Beyond The Foam Roller: 11 Drills To Keep You Moving

Beyond The Foam Roller: 11 Drills To Keep You Moving

While running a warm up area for the athletes playing in this year’s Fall Classic NYC (a charity bball game to support the Boys and Girls Club of America), foam rolling was far and away our most popular station.

Foam Rolling Station at Fall Classic

Funny enough, most everyone that used the rollers still wasn’t sure what it was they did. Just that they loved how it made them feel.

Almost serendipitously, I got the chance to have Corey Beasley of FightCampConditioning.com teach us more about foam rolling and moving beyond the foam roller with some advanced techniques.

[box]Enter Corey[/box]

Hours of training can take its toll on your body.  Combine long hours of training with a work schedule and the body will start falling apart quickly.  Achy knees, stiff backs and painful shoulders have sidelined a lot of competitors.  In order to combat this pain and fatigue, you need to proactively use recovery techniques to help speed recovery and keep your body moving freely.

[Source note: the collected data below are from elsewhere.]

(* ===== verification/Console.v ===== *)
(** * Formatted output ([dev/console.c])

  [kprintf] and its helpers, over an output function for one character, and the
  choice of the backend.  A format is the bytes of a C string without its
  terminator.  [None] is undefined behaviour: a store past [buf], a read past the
  terminator, a missing argument. *)
From S2P Require Import Prelude Digits PhysMem Serial Framebuf.

Definition CH_ZERO : Z := 48.
Definition CH_SPACE : Z := 32.
Definition CH_PERCENT : Z := 37.
Definition CH_MINUS : Z := 45.

Definition BUF_SIZE : nat := 64.

(** [buf[pos++] = c] *)
Definition push (buf : list Z) (c : Z) : option (list Z) :=
  if (length buf <? BUF_SIZE)%nat then Some (buf ++ [c]) else None.

Definition digit_char (d : Z) : Z := zget 0 (str "0123456789abcdef") d.

(** [while (val)]; a 64-bit value has at most 64 digits. *)
Fixpoint val_loop (fuel : nat) (base val : Z) (buf : list Z) : option (list Z) :=
  match fuel with
  | O => None
  | S fuel =>
      if val =? 0 then Some buf
      else buf ← push buf (digit_char (val mod base)); val_loop fuel base (val / base) buf
  end.

(** [while (pos < width)] *)
Fixpoint pad_loop (fuel : nat) (width c : Z) (buf : list Z) : option (list Z) :=
  match fuel with
  | O => None
  | S fuel => if Z.of_nat (length buf) <? width then buf ← push buf c; pad_loop fuel width c buf else Some buf
  end.

(** An argument in its 64-bit slot, or a string ([None] is NULL). *)
Inductive karg := KInt (v : Z) | KStr (s : option (list Z)).

Section Output.
Context {W : Type} (out : W -> Z -> W).

Definition put_ulong (w : W) (val base width : Z) (zero_pad : bool) : option W :=
  buf ← (if val =? 0 then push [] CH_ZERO else val_loop 65 base val []);
  buf ← pad_loop 65 width (if zero_pad then CH_ZERO else CH_SPACE) buf;
  Some (foldl out w (reverse buf)).

(** The negation of the least value overflows, which C leaves undefined. *)
Definition put_long (w : W) (val : Z) : option W :=
  if val <? 0 then if val =? - 2 ^ 63 then None else put_ulong (out w CH_MINUS) (u64 (- val)) 10 0 false
  else put_ulong w (u64 val) 10 0 false.

Definition puts_generic (w : W) (s : option (list Z)) : W := foldl out w (default (str "(null)") s).

(** [while ( *fmt >= '0' && *fmt <= '9')] *)
Fixpoint width_loop (width : Z) (fmt : list Z) : Z * list Z :=
  match fmt with
  | c :: fmt' => if (48 <=? c) && (c <=? 57) then width_loop (i32 (width * 10 + (c - 48))) fmt' else (width, fmt)
  | [] => (width, [])
  end.

(** [if ( *fmt == '0')] *)
Definition zero_flag (fmt : list Z) : bool * list Z :=
  match fmt with
  | c :: fmt' => if c =? CH_ZERO then (true, fmt') else (false, fmt)
  | [] => (false, [])
  end.

(** The [switch] on the conversion. *)
Definition conversion (w : W) (c width : Z) (zero_pad : bool) (args : list karg) : option (W * list karg) :=
  if (c =? 100) || (c =? 105) then
    match args with KInt v :: args => w ← put_long w (i64 v); Some (w, args) | _ => None end
  else if c =? 117 then
    match args with KInt v :: args => w ← put_ulong w (u64 v) 10 width zero_pad; Some (w, args) | _ => None end
  else if c =? 120 then
    match args with KInt v :: args => w ← put_ulong w (u64 v) 16 width zero_pad; Some (w, args) | _ => None end
  else if c =? 112 then
    match args with KInt v :: args => w ← put_ulong (puts_generic w (Some (str "0x"))) (u64 v) 16 16 true; Some (w, args) | _ => None end
  else if c =? 115 then
    match args with KStr s :: args => Some (puts_generic w s, args) | _ => None end
  else if c =? 99 then
    match args with KInt v :: args => Some (out w (u8 v), args) | _ => None end
  else if c =? CH_PERCENT then Some (out w CH_PERCENT, args)
  else Some (out (out w CH_PERCENT) c, args).
Lemma wrote_refl (s : pstate) : wrote [] (text []) s s.
Proof. split; try done. by rewrite app_nil_r. Qed.

Lemma kprint_wrote (s : pstate) fmt items args t : kout_backend (p_con s) = KOUT_SERIAL -> fmt = concat (item_text <$> items) ->
  Forall item_ok items -> prints items args t -> exists s', kprint s fmt args = Some s' /\ wrote t (text []) s s'.
Proof.
  intros Hb -> Hok Hp. unfold kprint, kprintf, kprintf_out. rewrite Hb.
  rewrite (kprintf_loop_spec out_serial items args t Hp Hok) by lia.
  destruct (out_serial_fold tx rx t (p_con s)) as (H1 & _ & H3 & H4 & H5). eexists. split; [done|].
  split; cbn; try done. unfold panic_screen. cbn. by rewrite H3.
Qed.

Lemma on_fb_wrote (s : pstate) f : wrote [] f s (on_fb f s).
Proof. split; try done; cbn; [by rewrite app_nil_r|]. unfold panic_screen. cbn. by destruct (f _ _). Qed.

Lemma draws_wrote (s : pstate) l : wrote [] (text l) s (draws s l).
Proof. apply on_fb_wrote. Qed.

(** A drawing step after some output. *)
Lemma wrote_draws a k s s1 l : wrote a (text k) s s1 -> wrote a (text (k ++ l)) s (draws s1 l).
Proof. intros H. pose proof (wrote_text _ _ _ _ _ _ _ H (draws_wrote s1 l)) as K. by rewrite app_nil_r in K. Qed.

Lemma wrote_serial a k s s1 b s2 : wrote a (text k) s s1 -> wrote b (text []) s1 s2 -> wrote (a ++ b) (text k) s s2.
Proof. intros H1 H2. pose proof (wrote_text _ _ _ _ _ _ _ H1 H2) as K. by rewrite app_nil_r in K. Qed.

Lemma backend_after a f s s' : wrote a f s s' -> kout_backend (p_con s) = KOUT_SERIAL -> kout_backend (p_con s') = KOUT_SERIAL.
Proof. intros H. by rewrite (wr_backend _ _ _ _ H). Qed.

Lemma prints_lits l items args t : prints items args t -> prints (lits l ++ items) args (l ++ t).
Proof. intros H. induction l as [|c l IH]; [done|]. by apply pr_lit. Qed.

Foam rollers have gained popularity over the last few years and have been adopted by therapists and athletes alike.  People rolling around before and after workouts, but what’s it actually doing?  Is it a waste of time or a viable way to keep athletes healthy?

A few studies have shown that foam rolling can increase range of motion, prevent soft tissue restriction and speed recovery from delayed onset muscle soreness.  This is a huge positive for fighters, jiu jitsu players and other combat athletes, since the majority of them endure long, intense training sessions, multiple days a week.

“As expected, there were significant increases from pre to post exercise during both trials for fatigue, soreness, and exertion.” – Study: The Effects of Myofascial Release with Foam Rolling on Performance.

But the foam roller does have some limitations…

Because of its shape, the foam roller is less effective at working on common trouble spots in the lower leg, hips and shoulders.  Luckily, we’ve discovered a few other tools that offer some variety.

Let’s move beyond the foam rollers. There are now foam balls, bumpy rollers, and all kinds of other tools to reach every nook and cranny on our body [note: we included a few amazon affiliate links to our favorite version of the tools used in our videos below].  While some may seem silly to the uninitiated, these new tools allow us to use a variety of advanced drills to target some of your harder to reach muscles.

Grappling, wrestling and fighting can tax the muscles in your feet, ankles, hips, back and shoulders.  In order to keep you moving, we have found some specific drills to address these trouble spots.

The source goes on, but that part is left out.